Bougard Valérie, Avisse Claude, Patey Martine, Germain Denis, Levy-Chazal Nathalie, Delattre Jean-Francois
Service de Chirurgie Viscerale, Digestive et Endocrinienne, CHU Reims, Hopital Robert Debre, Avenue General Koenig, F-51092 Reims cedex, France.
World J Gastroenterol. 2008 Jan 7;14(1):143-5. doi: 10.3748/wjg.14.143.
The authors describe a rare case in which blunt abdominal trauma resulted in mesenteric injury with delayed double ischemic ileal stenosis.
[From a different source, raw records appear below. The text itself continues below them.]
(** [get_links_from_google]: the two lists, or [None] after a logged
    exception. *)
Definition get_links_from_google (all_links_spreadsheet_id : string)
  : M (option (list string * list string)) :=
  try_except
    (response <- values_get all_links_spreadsheet_id "Лист1!A2:B" ;;
     match response with
     | Some data => ret (Some (rows_loop data [] []))
     | None => lift (Raise (TypeError "'NoneType' object is not iterable"))
     end)%sheets
    (fun error =>
       write_log (Error ("Ошибка при получении существующих данных из Google Sheets: "
                         ++ exn_str error)) ;;;
       ret None)%sheets.

End Links.

(** ** VkChannelParser *)

Module VkChannel.

(** The decoded answer of [groups.getMembers]: its ["error"] and its
    ["response"], each a dict when present. *)
Record ChannelData : Type := mkChannelData {
  error : option dict;
  response : option dict
}.

Record HttpResponse : Type := mkHttpResponse {
  status_code : nat;
  json : result ChannelData
}.

Record Api : Type := mkApi {
  requests_get : string -> result HttpResponse
}.

(** [get_channel_info]: the decoded answer, or [None] after a logged
    exception. *)
Definition get_channel_info (api : Api) (domain : string)
  : Vk.Run (option ChannelData) * list LogLine :=
  match requests_get api domain with
  | Raise error =>
      (Vk.Finished None,
       [Error ("Ошибка при получении информации о канале: " ++ exn_str error)])
  | Ok response =>
      if negb (Nat.eqb (status_code response) 200) then
        (Vk.Exit ("Статус код не равен 200. Получен статус: "
                  ++ str_of_nat (status_code response)), [])
      else
        match json response with
        | Ok data => (Vk.Finished (Some data), [])
        | Raise error =>
            (Vk.Finished None,
             [Error ("Ошибка при получении информации о канале: "
                     ++ exn_str error)])
        end
  end.

Definition truthy_dict (o : option dict) : bool :=
  match o with Some (_ :: _) => true | _ => false end.

(** [d.get(k)] on a dict that is there. *)
Definition get (o : option dict) (k : string) : value :=
  match o with
  | Some d => match dict_get d k with Some v => v | None => VNone end
  | None => VNone
  end.

(** [api_response.get("count", 0) if api_response else 0]. *)
Definition subscribers (api_response : option dict) : value :=
  if truthy_dict api_response then
    match api_response with
    | Some d => match dict_get d "count" with Some v => v | None => VInt 0 end
    | None => VInt 0
    end
  else VInt 0.

Definition members_line (domain : string) (counter : Z) : LogLine :=
  Info ("Получение подписчиков канала: " ++ domain ++ ". Осталось "
        ++ str_of_Z (counter - 1) ++ " канал(-а, -ов).").

Definition hidden_line (domain : string) : LogLine :=
  Info ("Канал " ++ domain ++ " скрыл количество подписчиков.").

Definition channel_record (link : string) (when : datetime) (count : value) : dict :=
  [ ("Канал", VStr link);
    ("Дата-время", VStr (strftime when));
    ("Количество подписчиков", count) ].

(** The loop of [vk_channel_info_list]; [now k] is the clock when the
    [k]-th link is handled.  [match] looks for the pattern at the start of
    the link only. *)
Fixpoint channels_loop (api : Api) (now : nat -> datetime)
    (channel_links : list string) (k : nat) (vk_channels_counter : Z)
    (vk_channel_info_list : list dict) (out : list LogLine)
  : Vk.Run (list dict) * list LogLine :=
  match channel_links with
  | [] => (Vk.Finished vk_channel_info_list, out)
  | link :: rest =>
      match Re.match_here Vk.vk_domain_pattern [] (list_ascii_of_string link) with
      | None =>
          (Vk.Crashed (AttributeError
                         "'NoneType' object has no attribute 'group'"), out)
      | Some (_, _, group1) =>
          let domain :=
            match group1 with
            | Some g => string_of_list_ascii g
            | None => "None"
            end in
          let out := (out ++ [members_line domain vk_channels_counter])%list in
          match get_channel_info api domain with
          | (Vk.Exit msg, lines) => (Vk.Exit msg, (out ++ lines)%list)
          | (Vk.Crashed e, lines) => (Vk.Crashed e, (out ++ lines)%list)
          | (Vk.Finished None, lines) =>
              (Vk.Crashed (AttributeError
                             "'NoneType' object has no attribute 'get'"),
               (out ++ lines)%list)
          | (Vk.Finished (Some channel_data), lines) =>
              let out := (out ++ lines)%list in
              if truthy_dict (error channel_data)
                 && value_eqb (get (error channel_data) "error_msg")
                              (VStr "Access denied: group hide members")
              then
                channels_loop api now rest (S k) (vk_channels_counter - 1)
                              vk_channel_info_list
                              (out ++ [hidden_line domain])
              else
                channels_loop api now rest (S k) (vk_channels_counter - 1)
                              (vk_channel_info_list
                                 ++ [channel_record link (now k)
                                       (subscribers (response channel_data))])
                              out
          end
      end
  end.

(** [VkChannelParser.vk_channel_info_list]. *)
Definition vk_channel_info_list (api : Api) (now : nat -> datetime)
    (channel_links : list string) : Vk.Run (list dict) * list LogLine :=
  channels_loop api now channel_links 0
                (Z.of_nat (List.length channel_links)) [] [].

End VkChannel.

(** ** JSON values, as Python reads them *)

Module Json.

#[local] Set Warnings "-register-all".

Inductive json : Type :=
| JNull
| JBool (b : bool)
| JNum (z : Z)
| JStr (s : string)
| JArr (l : list json)
| JObj (o : list (string * json)).

Definition truthy (j : json) : bool :=
  match j with
  | JNull => false
  | JBool b => b
  | JNum z => negb (Z.eqb z 0)
  | JStr s => negb (String.eqb s "")
  | JArr l => match l with [] => false | _ :: _ => true end
  | JObj o => match o with [] => false | _ :: _ => true end
  end.

Fixpoint lookup (o : list (string * json)) (k : string) : option json :=
  match o with
  | [] => None
  | (k', v) :: o' => if String.eqb k' k then Some v else lookup o' k
  end.

Definition type_name (j : json) : string :=
  match j with
  | JNull => "NoneType"
  | JBool _ => "bool"
  | JNum _ => "int"
  | JStr _ => "str"
  | JArr _ => "list"
  | JObj _ => "dict"
  end.

(** [j.get(k)]: only a dict has [get]. *)
Definition get (j : json) (k : string) : result json :=
  match j with
  | JObj o => Ok (match lookup o k with Some v => v | None => JNull end)
  | _ => Raise (AttributeError ("'" ++ type_name j
                                ++ "' object has no attribute 'get'"))
  end.

(** [j[k]] for a string [k]. *)
Definition item (j : json) (k : string) : result json :=
  match j with
  | JObj o =>
      match lookup o k with
      | Some v => Ok v
      | None => Raise (KeyError k)
      end
  | JArr _ => Raise (TypeError "list indices must be integers or slices, not str")
  | JStr _ => Raise (TypeError "string indices must be integers, not 'str'")
  | _ => Raise (TypeError ("'" ++ type_name j ++ "' object is not subscriptable"))
  end.

(** [j[0]]; on a dict it is the key 0, which no decoded object has. *)
Definition item0 (j : json) : result json :=
  match j with
  | JArr (x :: _) => Ok x
  | JArr [] => Raise IndexError
  | JStr (String c _) => Ok (JStr (String c ""))
  | JStr EmptyString => Raise IndexError
  | JObj _ => Raise (KeyError "0")
  | _ => Raise (TypeError ("'" ++ type_name j ++ "' object is not subscriptable"))
  end.

(** [for x in j]: the elements of a list, the keys of a dict, the
    characters of a string. *)
Definition iter (j : json) : result (list json) :=
  match j with
  | JArr l => Ok l
  | JObj o => Ok (map (fun kv => JStr (fst kv)) o)
  | JStr s => Ok (map (fun c => JStr (String c "")) (list_ascii_of_string s))
  | _ => Raise (TypeError ("'" ++ type_name j ++ "' object is not iterable"))
  end.

Fixpoint mapM {A B} (f : A -> result B) (l : list A) : result (list B) :=
  match l with
  | [] => Ok []
  | a :: l' => (b <- f a ;; bs <- mapM f l' ;; Ok (b :: bs))%result
  end.

Definition is_null (j : json) : bool :=
  match j with JNull => true | _ => false end.

(** The strings of a list that [str.join] accepts. *)
Fixpoint strings (n : nat) (l : list json) : result (list string) :=
  match l with
  | [] => Ok []
  | JStr s :: l' => (ss <- strings (S n) l' ;; Ok (s :: ss))%result
  | j :: _ =>
      Raise (TypeError ("sequence item " ++ str_of_nat n
                        ++ ": expected str instance, " ++ type_name j
                        ++ " found"))
  end.

(** [sep.join(l)]. *)
Definition join (sep : string) (l : list json) : result string :=
  (ss <- strings 0 l ;; Ok (Re.join sep ss))%result.

End Json.
Import Json.

(** ** The Notion tables: TasksDbParser and the write of BaseNotionParser *)

Module NotionTables.

(** A record of [table_info_list]: a dict in the order of its keys. *)
Definition record : Type := list (string * json).

(** [title[0].get("plain_text")] under [if p.get("title")]. *)
Definition title_text (p : json) : result json :=
  (t <- get p "title" ;;
   if truthy t then (e <- item0 t ;; get e "plain_text") else Ok JNull)%result.

(** [p.get(k1).get(k2)] under [if p.get(k1)]. *)
Definition sub (k1 k2 : string) (p : json) : result json :=
  (d <- get p k1 ;; if truthy d then get d k2 else Ok JNull)%result.

(** The names of the entries of [p.get(key)], joined by [", "]; with
    [filtered] the entries without a name are left out first. *)
Definition names (key : string) (filtered : bool) (p : json) : result json :=
  (l <- get p key ;;
   if truthy l then
     (xs <- iter l ;;
      ns <- mapM (fun e => get e "name") xs ;;
      s <- join ", " (if filtered then filter (fun n => negb (is_null n)) ns
                      else ns) ;;
      Ok (JStr s))
   else Ok JNull)%result.

(** [p.get("unique_id").get("number")], without a test. *)
Definition organic (p : json) : result json :=
  (u <- get p "unique_id" ;; get u "number")%result.

(** The [match] on [p.get("checkbox")]. *)
Definition checkbox (p : json) : result json :=
  (c <- get p "checkbox" ;;
   Ok (match c with
       | JBool true => JStr "Да"
       | JBool false => JStr "Нет"
       | _ => JNull
       end))%result.

(** The columns of [TasksDbParser.table_info_list], in the order the code
    computes them, which is the order of the keys of its dict. *)
Definition tasks_columns : list (string * (json -> result json)) :=
  [ ("Задача", title_text);
    ("Дедлайн [Р]", sub "date" "start");
    ("Назначен", names "people" true);
    ("Статус [Р]", sub "select" "name");
    ("Публикация (автоматическое поле)", sub "date" "start");
    ("UTM", sub "formula" "string");
    ("organic", organic);
    ("Гибкая публикация", checkbox);
    ("Дедлайн [К-П]", sub "date" "start");
    ("Статус [К-П]", sub "select" "name");
    ("Срочность [Дизайн]", sub "select" "name");
    ("Статус [Дайджест]", sub "select" "name");
    ("Статус [Д]", sub "select" "name");
    ("Сегмент", names "multi_select" true);
    ("Дедлайн[Д]", sub "date" "start");
    ("Группа", names "multi_select" true);
    ("Не использовать 1", names "people" false);
    ("Не использовать 2", names "people" false);
    ("Не использовать 3", names "people" false);
    ("Компания", names "multi_select" true) ].

(** The body of the loop of [TasksDbParser.table_info_list] for one record
    of the database. *)
Definition tasks_record (rec : json) : result record :=
  (properties <- item rec "properties" ;;
   mapM (fun column : string * (json -> result json) =>
           let (name, extract) := column in
           p <- item properties name ;;
           v <- extract p ;;
           Ok (name, v))
        tasks_columns)%result.

(** How the read of the database ends. *)
Inductive Fetched : Type :=
| Table (rows : list record)
| Failed (e : exn)
| Unfinished.
(** * domez: a shallow embedding of the binding and reconciliation runtime

    Source: packages/domez/lib/main.ts.

    The host document tree is an external collaborator of the runtime; each
    module below carries the part of it that the embedded code touches
    (a parent's child sequence for List and Toggle, attributed elements in
    document order for ref resolution).  JavaScript functions that the
    runtime only stores and later invokes (listeners, hooks, effects) are
    represented by identities, and every invocation is recorded in a trace. *)

From stdpp Require Import list strings pretty.
From Stdlib Require Import ZArith Lia Ascii.

Open Scope string_scope.
Open Scope list_scope.
Open Scope nat_scope.

(** ** createCallbackGroup (main.ts 678-702) *)

Module CallbackGroup.

(** A callback is a function object; a JS [Set] compares them by reference. *)
Abbreviation callback := nat.

(** [new Set<Function>()]: members without repetition, iterated in
    insertion order. *)
Abbreviation callbacks := (list callback).

Definition empty : callbacks := [].

(** [callbacks.add(callback)]: an existing member keeps its place. *)
Definition set_add (cb : callback) (g : callbacks) : callbacks :=
  if decide (cb ∈ g) then g else g ++ [cb].

(** [callbacks.delete(callback)] *)
Definition set_delete (cb : callback) (g : callbacks) : callbacks :=
  filter (λ x, x ≠ cb) g.

(** The closure returned by [add]: it captures the callback and owns the
    [active] flag. *)
Record disposer := Disposer { d_callback : callback; d_active : bool }.

Definition add (cb : callback) (g : callbacks) : callbacks * disposer :=
  (set_add cb g, Disposer cb true).

(** Calling the closure returned by [add]. *)
Definition dispose (d : disposer) (g : callbacks) : callbacks * disposer :=
  if negb (d_active d) then (g, d)
  else (set_delete (d_callback d) g, Disposer (d_callback d) false).

(** [call(...args)]: the four branches on [args.length]; each invokes every
    member, in iteration order, with the arguments received.  The result is
    the sequence of invocations performed. *)
Definition call {Arg : Type} (args : list Arg) (g : callbacks)
  : list (callback * list Arg) :=
  match args with
  | _ :: _ :: _ :: _ => map (λ cb, (cb, args)) g
  | [a0; a1] => map (λ cb, (cb, [a0; a1])) g
  | [a0] => map (λ cb, (cb, [a0])) g
  | [] => map (λ cb, (cb, [])) g
  end.

End CallbackGroup.

(** ** createSignal (main.ts 704-760) *)

Module Signal.
Import CallbackGroup.

Section signal.
(** The body of [for epoch in range(start_epoch, epochs)]. *)
Definition epoch_body (first_epoch epoch : Z) (st : state) : option state :=
  o ← epoch_learning_rate first_epoch epoch (epochs_since_improvement st)
         (dae_ar_optimizer st);
  '(m, o) ← train (dae_ar st) o epoch;
  '(fs, (recent_cider, recent_bleu4)) ← evaluate (disk st) m epoch;
  (* recent_cider > best_cider, and max(recent_cider, best_cider) *)
  let is_best := negb (Qle_bool recent_cider (best_cider st)) in
  let best :=
    if negb (Qle_bool (best_cider st) recent_cider) then best_cider st
    else recent_cider in
  let since := if is_best then 0 else epochs_since_improvement st + 1 in
  let fs := save_checkpoint fs epoch since m o recent_cider is_best in
  Some (State m o since best fs).

Fixpoint for_epochs (epochs : list Z) (body : Z -> state -> option state)
    (st : state) : option state :=
  match epochs with
  | [] => Some st
  | epoch :: rest => st' ← body epoch st; for_epochs rest body st'
  end.

(** [epochs = 50]; the loop runs over [range(start_epoch, epochs)]. *)
Definition epochs : Z := 50.

Definition epoch_range (first_epoch : Z) : list Z :=
  seqZ first_epoch (epochs - first_epoch).

End Script.

End Script.

(** *** Vocabulary of the proofs *)

(** A string that starts, or ends, with a character [strip] keeps, and a
    string without white space. *)
Definition head_ok (s : string) : Prop :=
  match s with String c _ => Py.is_space c = false | EmptyString => False end.

Definition last_ok (s : string) : Prop :=
  exists s' c, s = s' +:+ String c EmptyString /\ Py.is_space c = false.

Fixpoint no_space (s : string) : bool :=
  match s with
  | EmptyString => true
  | String c s' => negb (Py.is_space c) && no_space s'
  end.

(** One row of the shifted mask of the loss. *)
Definition shift_row (row : list Z) : list Q :=
  1%Q :: removelast (Torch.gt0 <$> row).

(** The flag and the stored token of one sequence at one timestep. *)
Definition gt0b (w : Z) : bool := 0 <? w.
Definition mask_token (w : Z) (u : bool) : Z := w * (if u then 1 else 0).

(** The order of the entries [topk] returns. *)
Definition before (a b : Q * Z) : Prop := (b.1 <= a.1)%Q.

(** Inversion of a bind that returned a value. *)
Ltac bind_some H :=
  match type of H with
  | mbind _ ?m = Some _ =>
      let x := fresh "x" in
      let E := fresh "E" in
      destruct m as [x|] eqn:E; [cbn [mbind option_bind] in H|discriminate H]
  end.

(** The ids of a live hypothesis of the beam search, [<start>] and words
    other than [<end>]; and of a completed one, which ends with [<end>]. *)
Definition live_seq (s e : Z) (row : list Z) : Prop :=
  exists words, row = s :: words /\ e ∉ words.

Definition done_seq (s e : Z) (row : list Z) : Prop :=
  exists words, row = s :: words ++ [e] /\ e ∉ words.

(** The accumulated log-probability of a hypothesis, the reference the
    scores kept by the beam search are compared with: the decoder is run
    from its first state along the words, each word scored by the row of
    log-probabilities the decoder gives before it.  The result is the sum,
    the state of the decoder and the last word. *)
Section PathScore.
Variables Enc Row : Type.
Variable decoder_row : Enc -> Row -> Z -> Row * (nat -> Q).

Fixpoint replay (enc : Enc) (h : Row) (prev : Z) (acc : Q) (words : list Z)
  : Q * Row * Z :=
  match words with
  | [] => (acc, h, prev)
  | w :: rest =>
      let r := decoder_row enc h prev in
      replay enc r.1 w (acc + r.2 (Z.to_nat w))%Q rest
  end.

Definition path_score (enc : Enc) (init_row : Row) (start : Z)
    (words : list Z) : Q :=
  (replay enc init_row start 0%Q words).1.1.

End PathScore.

(** ** Part II: properties *)

Example array_to_str_ex : array_to_str [3; 4; 0; 0] = "3 4 0".
Proof. reflexivity. Qed.

(** *** Facts on [str] and [strip] *)

Section StringFacts.
Import Py.

Lemma app_cons_s c (s t : string) : String c s +:+ t = String c (s +:+ t).
Proof. reflexivity. Qed.

Lemma app_nil_l_s (t : string) : EmptyString +:+ t = t.
Proof. reflexivity. Qed.

Lemma app_nil_r_s (t : string) : t +:+ EmptyString = t.
Proof.
  induction t as [|c t IH]; [reflexivity|]. now rewrite app_cons_s, IH.
Qed.

Lemma app_assoc_s (a b c : string) : (a +:+ b) +:+ c = a +:+ (b +:+ c).
Proof.
  induction a as [|x a IH]; [reflexivity|].
  now rewrite !app_cons_s, IH.
Qed.

Lemma lstrip_head_ok s : head_ok s -> lstrip s = s.
Proof. destruct s as [|c s]; simpl; [tauto|]. now intros ->. Qed.

Lemma rstrip_snoc_space s c :
  is_space c = false -> rstrip (s +:+ String c " ") = s +:+ String c EmptyString.
Proof.
  intros Hc. induction s as [|a s IH].
  - rewrite !app_nil_l_s. simpl. now rewrite Hc.
  - rewrite !app_cons_s. simpl. rewrite IH. now destruct s.
Qed.

Lemma rstrip_last_ok_space s : last_ok s -> rstrip (s +:+ " ") = s.
Proof.
  intros (s' & c & -> & Hc). rewrite app_assoc_s, app_cons_s, app_nil_l_s.
  now apply rstrip_snoc_space.
Qed.

Lemma head_ok_app a b : head_ok a -> head_ok (a +:+ b).
Proof. now destruct a. Qed.

Lemma last_ok_app a b : last_ok b -> last_ok (a +:+ b).
Proof.
  intros (s' & c & -> & Hc). exists (a +:+ s'), c. now rewrite app_assoc_s.
Qed.

Lemma no_space_head s : no_space s = true -> s <> EmptyString -> head_ok s.
Proof.
  destruct s as [|c s]; simpl; [congruence|].
  intros H _. apply andb_prop in H as [H _]. now apply negb_true_iff in H.
Qed.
Abdominal computed tomography demonstrated stenotic ileal loop with mural thickening. At surgery, a double stenotic bowel loop was found adjacent to a healed defect in the mesentery. Histological examination of the two resected segments showed fibrotic and ischemic lesions within the mesentery. Ischemic intestinal stenosis from mesenteric injury should be considered in the differential diagnosis in patients suffering from intestinal occlusion with a history of blunt abdominal trauma.
作者描述了一例罕见病例,钝性腹部创伤导致肠系膜损伤并伴有延迟性双发性缺血性回肠狭窄。腹部计算机断层扫描显示回肠袢狭窄且肠壁增厚。手术中,在肠系膜一处愈合的缺损旁发现了一个双发性狭窄的肠袢。对切除的两段组织进行组织学检查,结果显示肠系膜内存在纤维化和缺血性病变。对于有钝性腹部创伤史且出现肠梗阻的患者,在鉴别诊断时应考虑肠系膜损伤导致的缺血性肠狭窄。